A first for CRISPR: Cutting genes in blood stem cells

The CRISPR system at work
The CRISPR system (red) at work.

CRISPR — a gene editing technology that lets researchers make precise mutations, deletions and even replacements in genomic DNA — is all the rage among genomic researchers right now. First discovered as a kind of genomic immune memory in bacteria, labs around the world are trying to leverage the technology for diseases ranging from malaria to sickle cell disease to Duchenne muscular dystrophy.

In a paper published yesterday in Cell Stem Cell, a team led by Derrick Rossi, PhD, of Boston Children’s Hospital, and Chad Cowan, PhD, of Massachusetts General Hospital, report a first for CRISPR: efficiently and precisely editing clinically relevant genes out of cells collected directly from people.

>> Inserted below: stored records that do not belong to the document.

(* ===== verification/LayerSelectors.v ===== *)
(** * Layer selectors

    Models [src/SERVER/pkg/sfu/videolayerselector/base.go], [simulcast.go],
    [vp9.go], [null.go] and [temporallayerselector/vp8.go].  A selector decides
    for each packet of a stream whether it is forwarded and switches the
    current layer towards the target where the codec allows it. *)

From S2P Require Import Prelude DdTypes.
From S2P Require Import Vp8 Packet.

Record VideoLayerSelectorResult := mkResult {
  IsSelected : bool;
  IsRelevant : bool;
  IsSwitching : bool;
  IsResuming : bool;
  RTPMarker : bool;
  DependencyDescriptorExtension : slice Z;
}.
#[export] Instance eta_result : Eta VideoLayerSelectorResult := fun r =>
  mkResult (IsSelected r) (IsRelevant r) (IsSwitching r) (IsResuming r) (RTPMarker r)
    (DependencyDescriptorExtension r).

Definition emptyResult : VideoLayerSelectorResult := mkResult false false false false false None.

(** [temporallayerselector.TemporalLayerSelector]: the layer of this packet
    and the next current layer. *)
Class TemporalLayerSelector (T : Type) :=
  tls_Select : T -> ExtPacket -> Z -> Z -> Z * Z.

(** [temporallayerselector.VP8] has no state. *)
Inductive VP8Temporal := NewVP8Temporal.

Definition VP8_Select (v : VP8Temporal) (extPkt : ExtPacket) (current target : Z) : Z * Z :=
  if current =? target then (current, current)
  else
    match Payload extPkt with
    | PayloadVP8 vp8 =>
      let tid := Temporal (Layers extPkt) in
      if current <? target then
        if (tid >? current) && (tid <=? target) && S vp8 then (tid, tid) else (current, current)
      else if Marker extPkt then (current, target) else (current, current)
    | _ => (current, current)
    end.

#[export] Instance VP8_TemporalLayerSelector : TemporalLayerSelector VP8Temporal := VP8_Select.

(** ** Base *)

Record Base (T : Type) := mkBase {
  tls : option T;
  maxLayer : VideoLayer;
  maxSeenLayer : VideoLayer;
  targetLayer : VideoLayer;
  previousTargetLayer : VideoLayer;
  requestSpatial : Z;
  currentLayer : VideoLayer;
  previousLayer : VideoLayer;
}.
Arguments mkBase {T}.
Arguments tls {T}.
Arguments maxLayer {T}.
Arguments maxSeenLayer {T}.
Arguments targetLayer {T}.
Arguments previousTargetLayer {T}.
Arguments requestSpatial {T}.
Arguments currentLayer {T}.
Arguments previousLayer {T}.
#[export] Instance eta_Base T : Eta (Base T) := fun b =>
  mkBase (tls b) (maxLayer b) (maxSeenLayer b) (targetLayer b) (previousTargetLayer b)
    (requestSpatial b) (currentLayer b) (previousLayer b).

Section base.
Context {T : Type} `{TemporalLayerSelector T}.

Definition NewBase : Base T :=
  mkBase None InvalidLayer InvalidLayer InvalidLayer InvalidLayer InvalidLayerSpatial InvalidLayer InvalidLayer.

Definition SetTemporalLayerSelector (t : T) (b : Base T) : Base T := b <| tls := Some t |>.
Definition SetMax (l : VideoLayer) (b : Base T) : Base T := b <| maxLayer := l |>.
Definition SetMaxSpatial (l : Z) (b : Base T) : Base T := b <| maxLayer := maxLayer b <| Spatial := l |> |>.
Definition SetMaxTemporal (l : Z) (b : Base T) : Base T := b <| maxLayer := maxLayer b <| Temporal := l |> |>.
Definition SetTarget (l : VideoLayer) (b : Base T) : Base T :=
  b <| previousTargetLayer := l |> <| targetLayer := l |>.
Definition SetRequestSpatial (l : Z) (b : Base T) : Base T := b <| requestSpatial := l |>.
Definition CheckSync (b : Base T) : bool * Z :=
  (requestSpatial b =? Spatial (currentLayer b), requestSpatial b).
Definition SetMaxSeen (l : VideoLayer) (b : Base T) : Base T := b <| maxSeenLayer := l |>.
Definition SetMaxSeenSpatial (l : Z) (b : Base T) : Base T := b <| maxSeenLayer := maxSeenLayer b <| Spatial := l |> |>.
Definition SetMaxSeenTemporal (l : Z) (b : Base T) : Base T := b <| maxSeenLayer := maxSeenLayer b <| Temporal := l |> |>.
Definition SetCurrent (l : VideoLayer) (b : Base T) : Base T := b <| currentLayer := l |>.

(** [Null] embeds [Base] and adds nothing. *)
Definition BaseSelect (b : Base T) (extPkt : ExtPacket) (layer : Z) : Base T * VideoLayerSelectorResult :=
  (b, emptyResult).

Definition Rollback (b : Base T) : Base T :=
  b <| currentLayer := previousLayer b |> <| targetLayer := previousTargetLayer b |>.

Definition SelectTemporal (extPkt : ExtPacket) (b : Base T) : Base T * Z :=
  match tls b with
  | None => (b, Temporal (currentLayer b))
  | Some t =>
    let '(this, next) := tls_Select t extPkt (Temporal (currentLayer b)) (Temporal (targetLayer b)) in
    if negb (next =? Temporal (currentLayer b))
    then (b <| currentLayer := currentLayer b <| Temporal := next |> |>, this)
    else (b, this)
  end.

(** ** Simulcast *)

(** The target follows the layer locked to when it is at the top. *)
Definition lockTarget (spatial : Z) (b : Base T) : Base T :=
  if (Spatial (currentLayer b) >=? Spatial (maxLayer b)) || (Spatial (currentLayer b) =? Spatial (maxSeenLayer b))
  then b <| targetLayer := targetLayer b <| Spatial := spatial |> |>
  else b.

Definition populateSwitches (isActive : bool) (r : VideoLayerSelectorResult) : VideoLayerSelectorResult :=
  let r := r <| IsSwitching := true |> in
  if isActive then r else r <| IsResuming := true |>.

(** Not locked to the target: a key frame of a layer towards it. *)
Definition simulcastSwitch (extPkt : ExtPacket) (layer : Z) (x : Base T * VideoLayerSelectorResult)
  : Base T * VideoLayerSelectorResult :=
  let '(s, result) := x in
  if negb (Spatial (currentLayer s) =? Spatial (targetLayer s)) then
    let isActive := IsValid (currentLayer s) in
    let found := PktIsKeyFrame extPkt &&
      (((layer >? Spatial (currentLayer s)) && (layer <=? Spatial (targetLayer s)))
       || ((layer <? Spatial (currentLayer s)) && (layer >=? Spatial (targetLayer s)))) in
    if found then
      let s' := s <| previousLayer := currentLayer s |>
                  <| currentLayer := mkLayer layer (Temporal (Layers extPkt)) |>
                  <| previousTargetLayer := targetLayer s |> in
      (lockTarget layer s', populateSwitches isActive result)
    else (s, result)
  else (s, result).

(** Locked above the maximum: a key frame of a layer within it. *)
Definition simulcastOvershoot (extPkt : ExtPacket) (layer : Z) (x : Base T * VideoLayerSelectorResult)
  : Base T * VideoLayerSelectorResult :=
  let '(s, result) := x in
  if (Spatial (currentLayer s) >? Spatial (maxLayer s)) && (layer <=? Spatial (maxLayer s)) && PktIsKeyFrame extPkt then
    let s' := s <| previousLayer := currentLayer s |>
                <| currentLayer := currentLayer s <| Spatial := layer |> |>
                <| previousTargetLayer := targetLayer s |> in
    (lockTarget layer s', populateSwitches true result)
  else (s, result).

Definition SimulcastSelect (s : Base T) (extPkt : ExtPacket) (layer : Z) : Base T * VideoLayerSelectorResult :=
  let '(s, result) := simulcastOvershoot extPkt layer (simulcastSwitch extPkt layer (s, emptyResult)) in
  (s, result <| RTPMarker := Marker extPkt |>
             <| IsSelected := layer =? Spatial (currentLayer s) |>
             <| IsRelevant := false |>).
Lemma setEntity_waiting x sd (s : Cache) st : sd <> selectorDecisionUnknown ->
  waiting (onExpectEntityChanged (fst (setEntity fire x sd (s, st)))) x = [].
Proof.
  intros Hsd. unfold setEntity, waiting. destruct (getPos s x) as [i p]. cbv zeta.
  rewrite bool_decide_eq_false_2 by done. cbn [negb]. cbn [onExpectEntityChanged field_upd].
  destruct (onExpectEntityChanged s !! x) as [fns|] eqn:Ex; cbn [fst onExpectEntityChanged field_upd].
  - by rewrite lookup_delete_eq.
  - by rewrite Ex.
Qed.

Lemma addEntity_waiting x sd (s : Cache) st : sd <> selectorDecisionUnknown -> base s < x \/ initialized s = false ->
  waiting (onExpectEntityChanged (fst (addEntity fire x sd (s, st)))) x = [].
Proof.
  intros Hsd Hx. unfold addEntity. destruct (initialized s) eqn:Hi; cbn [negb].
  2: { by apply setEntity_waiting. }
  destruct (Z.leb_spec x (base s)); [destruct Hx; [lia|done]|].
  destruct (x <=? last s); [by apply setEntity_waiting|]. cbv zeta.
  set (sst := if missingBound s x >? missingBound s (last s) then _ else _). destruct sst as [s1 st1].
  pose proof (setEntity_waiting x sd s1 st1 Hsd) as H1.
  destruct (setEntity fire x sd (s1, st1)) as [s2 st2]. unfold expire, waiting in *. cbn [fst onExpectEntityChanged field_upd] in *.
  destruct (filter _ _ !! x) as [v|] eqn:Ev; [|done]. apply map_lookup_filter_Some in Ev as [Ev _].
  by rewrite Ev in H1.
Qed.

(** Dropping a frame that an unbroken chain waits for breaks the chain. *)
Lemma addEntity_breaks r x (s : Cache) st : backed r (onExpectEntityChanged s) st -> expects r x st ->
  base s < x \/ initialized s = false ->
  exists fc, snd (addEntity fire x selectorDecisionDropped (s, st)) !! r = Some fc /\ broken fc = true.
Proof.
  intros Hb He Hx. pose proof (addEntity_backed r x selectorDecisionDropped (s, st) Hb) as Hb'.
  pose proof (addEntity_waiting x selectorDecisionDropped s st ltac:(done) Hx) as Hw.
  pose proof (addEntity_keeps (expects r x) x selectorDecisionDropped (s, st)
    ltac:(intros; apply fire_expects; [by right|done]) ltac:(intros; apply fire_expects; [by right|done])
    ltac:(intros; apply fire_expects; [by right|done]) He) as (fc & Hr & Hfc).
  exists fc. split; [done|]. destruct (broken fc) eqn:Hbr; [done|]. destruct Hfc as [|Hfc]; [done|].
  specialize (Hb' fc Hr Hbr x). cbv beta in Hb'. rewrite Hw in Hb'. cbn in Hb'.
  apply list_elem_of_In, (count_occ_In Z.eq_dec) in Hfc. lia.
Qed.

(** ** Chains of a frame *)

Lemma ExpectDecision_waiting x r (s : Cache) y : 
  let '(s', ok) := ExpectDecision x r s in
  waiting (onExpectEntityChanged s') y =
    waiting (onExpectEntityChanged s) y ++ (if ok && (x =? y) then [r] else []).
Proof.
  unfold ExpectDecision. destruct (_ || _); [by rewrite app_nil_r|]. destruct (_ && _); [by rewrite app_nil_r|].
  cbn [onExpectEntityChanged field_upd andb]. unfold waiting. destruct (Z.eqb_spec x y) as [->|Hne].
  - by rewrite lookup_insert_eq.
  - by rewrite lookup_insert_ne, app_nil_r.
Qed.

(** [OnFrame] on a chain: the other chains are untouched, and it stays backed. *)
Lemma ChainOnFrame_backed r n fd (cst : Cache * Store) r' : backed_pair r' cst ->
  backed_pair r' (fst (ChainOnFrame r n fd cst)).
Proof.
  destruct cst as [s st]. unfold backed_pair. cbn [fst snd]. intros Hb. unfold ChainOnFrame.
  assert (Hset : forall fc', (broken fc' = false -> expectFrames fc' = []) ->
    backed r' (onExpectEntityChanged s) (<[r := fc']> st)).
  { intros fc' Hfc fc Hr Hbr x. destruct (decide (r = r')) as [->|Hne].
    - rewrite lookup_insert_eq in Hr. injection Hr as <-. rewrite Hfc by done. cbn. lia.
    - rewrite lookup_insert_ne in Hr by done. by apply Hb. }
  destruct (st !! r) as [fc|] eqn:Er; [|done]. destruct (negb (fc_active fc)); [done|].
  destruct (zlookup _ _) as [chainDiff|]; [|done]. destruct (chainDiff =? 0); [by apply Hset|].
  destruct (broken fc) eqn:Hbr; [done|]. cbv zeta. set (prev := u64 _).
  destruct (fst (GetDecision s prev)); try (by apply Hset).
  { done. }
  pose proof (ExpectDecision_waiting prev r s) as He. destruct (ExpectDecision prev r s) as [s' ok] eqn:Eed.
  destruct ok; cbn [fst snd]; intros fc' Hr Hbr' x; rewrite He; cbn [andb].
  - rewrite count_occ_app. destruct (decide (r = r')) as [<-|Hne].
    + rewrite lookup_insert_eq in Hr. injection Hr as <-. cbn [expectFrames field_upd]. rewrite count_occ_app.
      specialize (Hb fc Er Hbr x). cbn [count_occ]. destruct (Z.eq_dec prev x), (Z.eqb_spec prev x); try done; cbn [count_occ];
        destruct (Z.eq_dec r r); try done; lia.
    + rewrite lookup_insert_ne in Hr by done. specialize (Hb fc' Hr Hbr' x). lia.
  - rewrite app_nil_r. by apply (Hset (fc <| broken := true |>)).
Qed.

Specifically, they applied CRISPR to human hematopoietic stem and progenitor cells (HSPCs) and T-cells.

“CRISPR has been used a lot for almost two years, and report after report note high efficacy in various cell lines. Nobody had yet reported on the efficacy or utility of CRISPR in primary blood stem cells,” says Rossi, whose lab is in the hospital’s Program in Cellular and Molecular Medicine. “But most researchers would agree that blood will be the first tissue targeted for gene editing-based therapies. You can take blood or stem cells out of a patient, edit them and transplant them back.”

The study also gave the team an opportunity to see just how accurate CRISPR’s cuts are. Their conclusion: It may be closer to being clinic-ready than we thought.

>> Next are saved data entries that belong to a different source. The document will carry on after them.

Lemma struct_updateActive mask d : sel_struct d -> sel_struct (updateActiveDecodeTargets mask d).
Proof.
  intros Hd. assert (Hst : forall i r, zlookup (chains d) i = Some r -> exists a,
    static (ds_store (updateActiveDecodeTargets mask d)) r = Some (i, a)).
  { intros i r Hi. eexists. by apply updateActive_static. }
  pose proof (updateActive_static mask d) as Hact.
  assert (chains (updateActiveDecodeTargets mask d) = chains d /\
    ds_structure (updateActiveDecodeTargets mask d) = ds_structure d /\
    (fun dt => (dt_target dt, dt_chain dt)) <$> ds_targets (updateActiveDecodeTargets mask d) =
    (fun dt => (dt_target dt, dt_chain dt)) <$> ds_targets d) as (E1 & E2 & E3).
  { unfold updateActiveDecodeTargets. set (st := foldl _ (ds_store d) _).
    pose proof (updateTargets_same mask (ds_targets d) st) as Hs. destruct (updateTargets _ _ _). done. }
  set (d' := updateActiveDecodeTargets mask d) in *. clearbody d'.
  assert (Hp : Forall (fun dt => exists st, ds_structure d = Some st /\
                zlen (chains d) = Z.of_nat (Z.to_nat (NumChains st)) /\
                protectedBy st (chains d) (dt_target dt) = Ok (dt_chain dt)) (ds_targets d')).
  { eapply Forall_same; [|exact E3|exact (ss_protect d Hd)]. cbv beta. intros x y [= -> ->]. done. }
  constructor; rewrite ?E1, ?E2; [done| |done].
  apply Forall_forall. intros dt Hdt r Hr Ha. rewrite Forall_forall in Hp.
  destruct (Hp dt Hdt) as (st & _ & _ & Hpr). rewrite Hr in Hpr. apply protectedBy_in in Hpr as (i & _ & Hi).
  exists i. rewrite (Hact i r Hd Hi). f_equal. f_equal. apply existsb_exists. exists dt.
  split; [by apply list_elem_of_In|]. by rewrite bool_decide_eq_true_2, Ha.
Qed.

Lemma struct_admit ext fd d d' b : sel_struct d -> admit_packet ext fd d = Ok (d', b) -> sel_struct d'.
Proof.
  intros Hd. unfold admit_packet. cbv zeta. case_if; [by intros [= <- <-]|].
  destruct (GetDecision _ _) as [sd tooOld]. case_if; [by intros [= <- <-]|].
  intros (d1 & E1 & E2)%res_bind_Ok. assert (sel_struct d1) as Hd1.
  { destruct (StructureUpdated ext); [|by injection E1 as <-]. destruct (AttachedStructure _); [|done].
    by apply struct_update in E1 as [E1 _]. }
  clear E1. revert E2. case_if; [intros [= <- <-]; apply struct_invalidate|].
  intros (d2 & F1 & F2)%res_bind_Ok. assert (sel_struct d2) as Hd2.
  { destruct (ActiveDecodeTargetsUpdated ext); [|by injection F1 as <-].
    destruct (ActiveDecodeTargetsBitmask _); [|done]. injection F1 as <-. by apply struct_updateActive. }
  clear F1. revert F2. case_if; intros [= <- <-]; [by apply struct_addDecision|by apply struct_chainsOnFrame].
Qed.

Lemma forward_frame ext fd marker d r layer l :
  let d' := fst (forward ext fd marker (switchTo layer l (d, r))) in
  chains d' = chains d /\ ds_targets d' = ds_targets d /\ ds_structure d' = ds_structure d /\
  (forall r, static (ds_store d') r = static (ds_store d) r) /\ extKeyFrameNum d' = extKeyFrameNum d /\
  currentLayer (ds_base d') = layer /\ targetLayer (ds_base d') = targetLayer (ds_base d).
Proof.
  cbv zeta. unfold switchTo.
  match goal with |- context [forward _ _ _ ?x] => set (x1 := x) end.
  assert (chains (fst x1) = chains d /\ ds_targets (fst x1) = ds_targets d /\ ds_structure (fst x1) = ds_structure d /\
    ds_store (fst x1) = ds_store d /\ extKeyFrameNum (fst x1) = extKeyFrameNum d /\
    currentLayer (ds_base (fst x1)) = layer /\ targetLayer (ds_base (fst x1)) = targetLayer (ds_base d))
    as (H1 & H2 & H3 & H4 & H5 & H6 & H7).
  { unfold x1. destruct (bool_decide_reflect (currentLayer (ds_base d) = layer)); done. }
  destruct x1 as [d1 r1]. cbn [fst] in *. unfold forward. destruct (UpdateAndGetFn _ _ _) as [w fn]. cbv zeta.
  set (d2 := d1 <| fnWrapper := w |>).
  assert (forall n sd r, static (ds_store (addDecision n sd d2)) r = static (ds_store d) r) as Hs.
  { intros n sd r0. unfold addDecision, with_cache. cbn [ds_store field_upd]. rewrite addEntity_static. cbn. by rewrite H4. }
  assert (Hd : forall n sd, let d' := addDecision n sd d2 in
    chains d' = chains d /\ ds_targets d' = ds_targets d /\ ds_structure d' = ds_structure d /\
    (forall r, static (ds_store d') r = static (ds_store d) r) /\ extKeyFrameNum d' = extKeyFrameNum d /\
    currentLayer (ds_base d') = layer /\ targetLayer (ds_base d') = targetLayer (ds_base d)).
  { intros n sd. exact (conj H1 (conj H2 (conj H3 (conj (Hs n sd) (conj H5 (conj H6 H7)))))). }
  destruct (Marshal _ _); [|apply Hd]. destruct (Integrity ext); [apply Hd|].
  refine (conj H1 (conj H2 (conj H3 (conj _ (conj H5 (conj H6 H7)))))). intros r0. cbn. by rewrite H4.
Qed.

Targeting blood cancers and HIV

With an eye toward clinical use, Cowan and Rossi, who collaborate in the Harvard Stem Cell Institute, initially targeted a gene called beta 2 microglobin (B2M) in T-cells, and another gene called CCR5 — the co-receptor for the human immunodeficiency virus (HIV) — in HSPCs.

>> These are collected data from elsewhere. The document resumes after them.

Lemma ProvisionalAllocatePrepare_inv al brs f : alloc_inv f -> measurement_ok al brs ->
  alloc_inv (ProvisionalAllocatePrepare al brs f).
Proof.
  intros [[(Hm & Hs & Ht & Hc) Hp Hi] Hu] [Hw Hal]. split; [|done]. split; [done| |done].
  intros p E. apply (inj Some) in E. subst p. by split.
Qed.

Lemma highest_range P brs o : (forall l, P l -> in_brs l) -> wf_brs brs -> highest P brs o ->
  0 <= snd (found o) < max_rate.
Proof.
  intros HP Hw Ho. destruct o as [[l b]|]; [|done]. destruct Ho as (-> & Hpos & Hl & _). cbn.
  by apply rateOf_ok, HP.
Qed.

(** The bandwidth an optimal allocation asks for. *)
Lemma optimalRequested_ok brs target f : fwd_ok f -> wf_brs brs -> layer_ok target ->
  exists r, (if IsValid target
     then getOptimalBandwidthNeeded (muted f) (pubMuted f) (Spatial (GetMaxSeen (vls f))) brs target else Ok 0) = Ok r /\
    0 <= r < max_rate /\
    (IsValid target = false \/ muted f || pubMuted f || (Spatial (GetMaxSeen (vls f)) =? InvalidLayerSpatial) = true -> r = 0) /\
    (IsValid target = true -> muted f || pubMuted f || (Spatial (GetMaxSeen (vls f)) =? InvalidLayerSpatial) = false ->
       exists o, highest (under target) brs o /\ r = snd (found o)).
Proof.
  intros Hf Hw Ht. destruct (IsValid target) eqn:Hv; [|by exists 0].
  destruct (getOptimalBandwidthNeeded_ok (muted f) (pubMuted f) (Spatial (GetMaxSeen (vls f))) brs target Hw Ht)
    as (r & -> & _ & H0 & H1). exists r. split; [done|]. split; [|split; [intros [?|?]; [done|by apply H0]|by intros _]].
  destruct (_ || _) eqn:E; [by rewrite H0|]. destruct (H1 eq_refl) as (o & Ho & ->).
  eapply highest_range; [|done|exact Ho]. intros l. by apply under_in_brs.
Qed.
Definition maybeBoostDeficientTracks : Handler unit :=
  let* capacity := getAvailableHeadroom false in
  if capacity <=? 0 then mret tt
  else
    let* sorted := getMaxDistanceSortedDeficient in
    let* s := mget in
    let* update := boostLoop (boostFuel s) capacity sorted [] in
    maybeSendUpdate update ;;* adjustState.

(** ** Allocating one track *)

(** The layers of the loops over all layers. *)
Definition allLayers : list VideoLayer := cells (zrange 0 DefaultMaxLayerSpatial) (zrange 0 DefaultMaxLayerTemporal).

(** [alloc_loop]: the best layer that fits the headroom. *)
Fixpoint allocLoop (capacity : Z) (pause : bool) (id : Z) (best : VideoLayer) (ls : list VideoLayer) : Handler VideoLayer :=
  match ls with
  | [] => mret best
  | layer :: ls =>
    let* x := TrackProvisionalAllocate capacity layer pause cFlagAllowOvershootWhileDeficient id in
    let '(isCandidate, used) := x in
    if capacity <? used then mret best
    else allocLoop capacity pause id (if isCandidate then layer else best) ls
  end.

(** The loop that collects bandwidth from other tracks until [needed] is
    reached. *)
Fixpoint acquire (needed acquired : Z) (contributing : list Z) (ids : list Z) : Handler (Z * list Z) :=
  match ids with
  | [] => mret (acquired, contributing)
  | id :: ids =>
    let* tx := TrackBestWeightedTransition id in
    if vt_BandwidthDelta tx <? 0 then
      let acquired := i64 (acquired + i64 (- vt_BandwidthDelta tx)) in
      let contributing := contributing ++ [id] in
      if acquired >=? needed then mret (acquired, contributing)
      else acquire needed acquired contributing ids
    else acquire needed acquired contributing ids
  end.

“The idea with editing out B2M was to create a cell that can’t be recognized by the immune system,” Rossi explains, “and which could potentially be used clinically for things like CAR T-cell therapy [in cancer].”

Derrick Rossi and Chad Cowan
Derrick Rossi, PhD (L) and Chad Cowan, PhD (R) (Photos courtesy of B.D. Colen)

The pair targeted CCR5 for a couple of reasons. “It’s been done before with other technologies, so we had something to compare to,” says Rossi. “But it also plays to the strength of CRISPR, which is gene knockout.”

The other work Rossi refers to is by the biotechnology company Sangamo BioSciences. Inspired by the “Berlin patient” — an HIV patient who was cured of the virus after receiving a stem cell transplant from a donor whose T-cells carried a crippled version of CCR5 — Sangamo is trying to knock CCR5 out of patients’ cells using a competing gene editing technology called zinc finger nucleases (ZFNs). The company’s work is already in Phase 2 clinical trials.

Cuts, with precision

In their Cell Stem Cell paper, Rossi and Cowan showed they could edit B2M out of T-cells and CCR5 out of HSPCs efficiently, predictably and precisely. They further showed that the edited HSPCs could go on to produce the normal portfolio of blood and immune cells.

The pair also addressed concerns about just how exact CRISPR is.

“There have been a couple of papers suggesting that CRISPR has high ‘off-target’ activity,” Rossi explains. “We decided to test its accuracy under six different experimental conditions.”

The team performed deep sequencing on sites in the genome that could possibly confuse CRISPR when trying to edit CCR5 out of HSPCs. Making an average of 3,400 sequencing passes (compared to the 50 usually used for whole genome sequencing) they found that the system’s risk of making aberrant cuts was effectively zero.

“That’s preclinical evidence in a relevant cell type that version 1.0 of CRISPR, when used judiciously, is ready for patients,” Rossi says.

Rossi says the team’s data open up the possibility of using CRISPR to go after enhancers—DNA switches that help turn genes on and off—for genes like BCL11a, a hot target in sickle cell disease. “Say you know there’s a 5,000-base-pair region that controls the expression of BCL11a. You could cut the whole enhancer out without touching the gene at all.”